As you can imagine, congress hastened to repeal the thing. But they didn't repeal it all the way; some of the provisions remained.

My nightmare is that they repeal everything except the really popular thing, which is to say the ban on rescission and exclusions for pre-existing conditions. These are basically free, and they're by far the most popular part of the legislation, as far as I can tell.

I'm not exactly a fan of rescission, and to the extent that it is being abused by insurance companies, they deserve whatever regulatory penalties they get. But without rescission, the natural thing to do is to wait until you get sick, and then lie on your insurance application. Like bans on pre-existing conditions, this leads to the classic "insurance death spiral" where the only people who want to buy the insurance are the people who expect to need more care than the cost of the premiums, causing the pool to shrink and the prices to rise.

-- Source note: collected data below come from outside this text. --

(** * Voice AI assistant: retrieval tools, index builder and agent graph

    A shallow embedding of the retrieval-augmented conversation core of the
    repository: [src/services/sop_service.py], [src/tools/search_sop.py],
    [scripts/create_sop_index.py], [src/agent/prompts.py],
    [src/agent/graph.py], [src/agent/state.py] and the session registry
    and chat endpoints of [server.py].

    Conventions of the embedding.
    - A Python [str] is a Rocq [string]; one [ascii] stands for one
      character, so the model covers text in the 8-bit range.
    - A Python exception is a value of [Exn]; code that may raise returns a
      [Result].  Only [Exception] subclasses are modelled (what
      [except Exception] catches).
    - Third-party collaborators (the FAISS store, the chat model, LangGraph's
      prebuilt tool executor, the embedding client) are oracles supplied in a
      world record; their calls are recorded where a property speaks about
      them.
    - LangGraph itself is followed where the program's behaviour rests on
      it: the executor with its step limit ([run_from]) and the reducer of
      the messages channel ([add_messages]).  A message id is a number; a
      fresh number stands for a new UUID. *)

From Stdlib Require Import ZArith QArith String Ascii List Lia Bool.
From Stdlib Require Import DecimalString DecimalNat DecimalZ OrderedTypeEx.
From stdpp Require Import gmap strings list.

Local Open Scope string_scope.
Local Open Scope list_scope.
Close Scope Q_scope.

(** ** Python built-ins used by the source *)

Module Py.

Inductive Exn :=
| FileNotFoundError (msg : string)
| ValueError (msg : string)
| ZeroDivisionError (msg : string)
| GraphRecursionError (msg : string)
| RuntimeError (msg : string).

(** [str(e)] *)
Definition exn_str (e : Exn) : string :=
  match e with
  | FileNotFoundError m | ValueError m | ZeroDivisionError m
  | GraphRecursionError m | RuntimeError m => m
  end.

Inductive Result (A : Type) :=
| Ok (a : A)
| Raise (e : Exn).
Arguments Ok {A} a.
Arguments Raise {A} e.

(** The line feed and the double quote, as one-character strings. *)
Definition nl : string := String (ascii_of_nat 10) EmptyString.
Definition dq : string := String (ascii_of_nat 34) EmptyString.

(** [str.isspace] on one character, for code points below 256:
    TAB, LF, VT, FF, CR, FS, GS, RS, US, SPACE, NEL and NBSP. *)
Definition isspace (c : ascii) : bool :=
  let n := nat_of_ascii c in
  (((9 <=? n) && (n <=? 13)) || ((28 <=? n) && (n <=? 32))
   || (n =? 133) || (n =? 160))%nat.

Fixpoint lstrip (s : string) : string :=
  match s with
  | String c s' => if isspace c then lstrip s' else s
  | EmptyString => EmptyString
  end.

(** [rstrip] drops the trailing run of white space: a space character is
    kept exactly when something that survives follows it. *)
Fixpoint rstrip (s : string) : string :=
  match s with
  | String c s' =>
      match rstrip s' with
      | EmptyString => if isspace c then EmptyString else String c EmptyString
      | r => String c r
      end
  | EmptyString => EmptyString
  end.

(** [s.strip()] *)
Definition strip (s : string) : string := rstrip (lstrip s).

(** [c.lower()] on the ASCII range; Latin-1 capitals (192..222 except the
    multiplication sign 215) move by 32 as well. *)
Definition lower_char (c : ascii) : ascii :=
  let n := nat_of_ascii c in
  if (((65 <=? n) && (n <=? 90))
      || ((192 <=? n) && (n <=? 222) && negb (n =? 215)))%nat
  then ascii_of_nat (n + 32) else c.

Fixpoint lower (s : string) : string :=
  match s with
  | String c s' => String (lower_char c) (lower s')
  | EmptyString => EmptyString
  end.

(** [len(s.split())]: the number of maximal runs of non-space characters.
    [inword] tells whether the previous character belonged to a word. *)
Fixpoint count_words (inword : bool) (s : string) : nat :=
  match s with
  | String c s' =>
      if isspace c then count_words false s'
      else (if inword then 0 else 1) + count_words true s'
  | EmptyString => 0
  end.

Definition split_len (s : string) : nat := count_words false s.

(** [sep.join(parts)] *)
Fixpoint join (sep : string) (parts : list string) : string :=
  match parts with
  | [] => ""
  | [p] => p
  | p :: rest => p +:+ sep +:+ join sep rest
  end.

(** [str(n)] for a non-negative integer. *)
Definition str_nat (n : nat) : string :=
  NilEmpty.string_of_uint (Nat.to_uint n).

(** [str(z)] for an integer. *)
Definition str_Z (z : Z) : string :=
  NilZero.string_of_int (Z.to_int z).

Fixpoint zeros (k : nat) : string :=
  match k with
  | O => ""
  | S k' => String "0" (zeros k')
  end.

(** [f"{n:0Wd}"] for a non-negative [n]: decimal digits, padded on the left
    with zeros up to width [W], never truncated. *)
Definition format_0d (width n : nat) : string :=
  let s := str_nat n in
  zeros (width - String.length s) +:+ s.

(** [a or b] where [a] is an optional integer: [None] and [0] are falsy. *)
Definition or_int (a : option Z) (b : Z) : Z :=
  match a with
  | Some z => if (z =? 0)%Z then b else z
  | None => b
  end.

(** [enumerate(l, start)] *)
Fixpoint enumerate {A} (start : nat) (l : list A) : list (nat * A) :=
  match l with
  | [] => []
  | x :: l' => (start, x) :: enumerate (S start) l'
  end.

(** State and exceptions: a computation reads and writes a state [S] and
    either returns or raises; a raise keeps the state reached so far. *)
Definition M (S A : Type) : Type := S -> Result A * S.

Definition ret {S A} (a : A) : M S A := fun s => (Ok a, s).

Definition bind {S A B} (m : M S A) (k : A -> M S B) : M S B :=
  fun s =>
    match m s with
    | (Ok a, s') => k a s'
    | (Raise e, s') => (Raise e, s')
    end.

Definition lift {S A} (r : Result A) : M S A := fun s => (r, s).

Notation "'let*' x ':=' m 'in' k" := (bind m (fun x => k))
  (at level 10, x name, m at level 100, k at level 200).

End Py.
Import Py.

(** ** LangChain documents *)

Module Doc.

(** Metadata values that occur in this code base: strings and integers. *)
Inductive MetaValue :=
| MStr (s : string)
| MInt (z : Z).

(** What an f-string renders for a metadata value. *)
Definition meta_str (v : MetaValue) : string :=
  match v with
  | MStr s => s
  | MInt z => str_Z z
  end.

Record Document := mkDocument {
  page_content : string;
  metadata : gmap string MetaValue
}.

End Doc.
Import Doc.

(** ** [src/services/sop_service.py] *)

Module SopService.

(** The value of an integer environment variable as [int(os.getenv(..))]
    sees it: absent, a well-formed integer, or text that [int] rejects. *)
Inductive EnvInt :=
| Unset
| Parsed (z : Z)
| Malformed (raw : string).

(** The loaded FAISS store.  A score is a floating-point number that this
    code only passes along; it is carried as a rational. *)
Record FAISS := mkFAISS {
  similarity_search_with_score :
    string -> Z -> Result (list (Document * Q))
}.

(** What the process finds around it: the two environment variables,
    the text of [project_root / d] and of [Path.cwd() / d] for a directory
    name [d], which paths exist, whether [index.faiss] exists under the
    index path, and what [FAISS.load_local] gives. *)
Record World := mkWorld {
  SOP_RETRIEVAL_TOP_K : EnvInt;
  FAISS_INDEX_DIR : string;
  under_project_root : string -> string;
  under_cwd : string -> string;
  path_exists : string -> bool;
  index_faiss_exists : bool;
  load_local : Result FAISS
}.

Record Config := mkConfig {
  faiss_index_dir : string;
  cfg_top_k : Z
}.

(** Module-level state: the singleton [_vectorstore], and a record of the
    searches sent to the store (query and [k]), oldest first. *)
Record Globals := mkGlobals {
  _vectorstore : option FAISS;
  store_calls : list (string * Z)
}.

(** Computations of this module run over the module-level state. *)
Definition SM (A : Type) : Type := M Globals A.

(** [repr(s)] of a text without quotes, backslashes or control
    characters: the text between single quotes. *)
Definition repr (s : string) : string := "'" +:+ s +:+ "'".

Definition get_config (w : World) : Result Config :=
  match SOP_RETRIEVAL_TOP_K w with
  | Unset => Ok (mkConfig (FAISS_INDEX_DIR w) 3)
  | Parsed z => Ok (mkConfig (FAISS_INDEX_DIR w) z)
  | Malformed raw =>
      Raise (ValueError
               ("invalid literal for int() with base 10: " +:+ repr raw))
  end.

(** The directory is looked for under the project root, then under the
    working directory; when it is in neither place the path under the
    project root is returned. *)
Definition get_index_path (w : World) : Result string :=
  match get_config w with
  | Ok config =>
      let index_path := under_project_root w (faiss_index_dir config) in
      if path_exists w index_path then Ok index_path
      else
        let cwd_path := under_cwd w (faiss_index_dir config) in
        if path_exists w cwd_path then Ok cwd_path else Ok index_path
  | Raise e => Raise e
  end.

Definition get_vectorstore (w : World) : SM FAISS :=
  fun g =>
    match _vectorstore g with
    | None =>
        match get_index_path w with
        | Raise e => (Raise e, g)
        | Ok index_path =>
            if negb (index_faiss_exists w) then
              (Raise (FileNotFoundError
                        ("FAISS index not found at: " +:+ index_path)), g)
            else
              match load_local w with
              | Raise e => (Raise e, g)
              | Ok vs => (Ok vs, mkGlobals (Some vs) (store_calls g))
              end
        end
    | Some vs => (Ok vs, g)
    end.

(** One search sent to the store. *)
Definition store_search (vs : FAISS) (query : string) (k : Z)
  : SM (list (Document * Q)) :=
  fun g =>
    (similarity_search_with_score vs query k,
     mkGlobals (_vectorstore g) (store_calls g ++ [(query, k)])).

(** [vectorstore.as_retriever(search_type="similarity",
    search_kwargs={"k": k})] *)
Record Retriever := mkRetriever {
  retriever_store : FAISS;
  search_kwargs_k : Z
}.

(** [retriever.invoke(query)]: the documents of a similarity search. *)
Definition retriever_invoke (r : Retriever) (query : string)
  : SM (list Document) :=
  let* scored :=
    store_search (retriever_store r) query (search_kwargs_k r) in
  ret (map fst scored).

Definition get_retriever (w : World) (top_k : option Z) : SM Retriever :=
  let* config := lift (get_config w) in
  let k := or_int top_k (cfg_top_k config) in
  let* vectorstore := get_vectorstore w in
  ret (mkRetriever vectorstore k).

Definition search_sop (w : World) (query : string) (top_k : option Z)
  : SM (list Document) :=
  let* retriever := get_retriever w top_k in
  retriever_invoke retriever query.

That's why RomneyCare actually improved premiums briefly, before they resumed their upward march: Massachusetts already had guaranteed issue and community rating, which was pushing premiums sky high. Now that they have RomneyCare . . . well, individual premiums have dropped to only the second most expensive in the country, behind New York, which still has community rating/guaranteed issue, but no mandate.

In other words, while the proponents of ObamaCare are wrong that an individual mandate actually solves all the problems with guaranteed issue and community rating, it does seem to slightly mitigate the disaster.

That seems like the not-unlikely follow up, either from terrified Dems or a brand-spanking new Republican Congress. Would Obama dare veto it? When there's no longer an unpopular Democratic Congress to hide behind? One hopes, for the good of the country. But while so far the president has been enthusiastically urging members to lean into the strike zone and take one for the team, I've seen little indication that he's willing to risk his own job.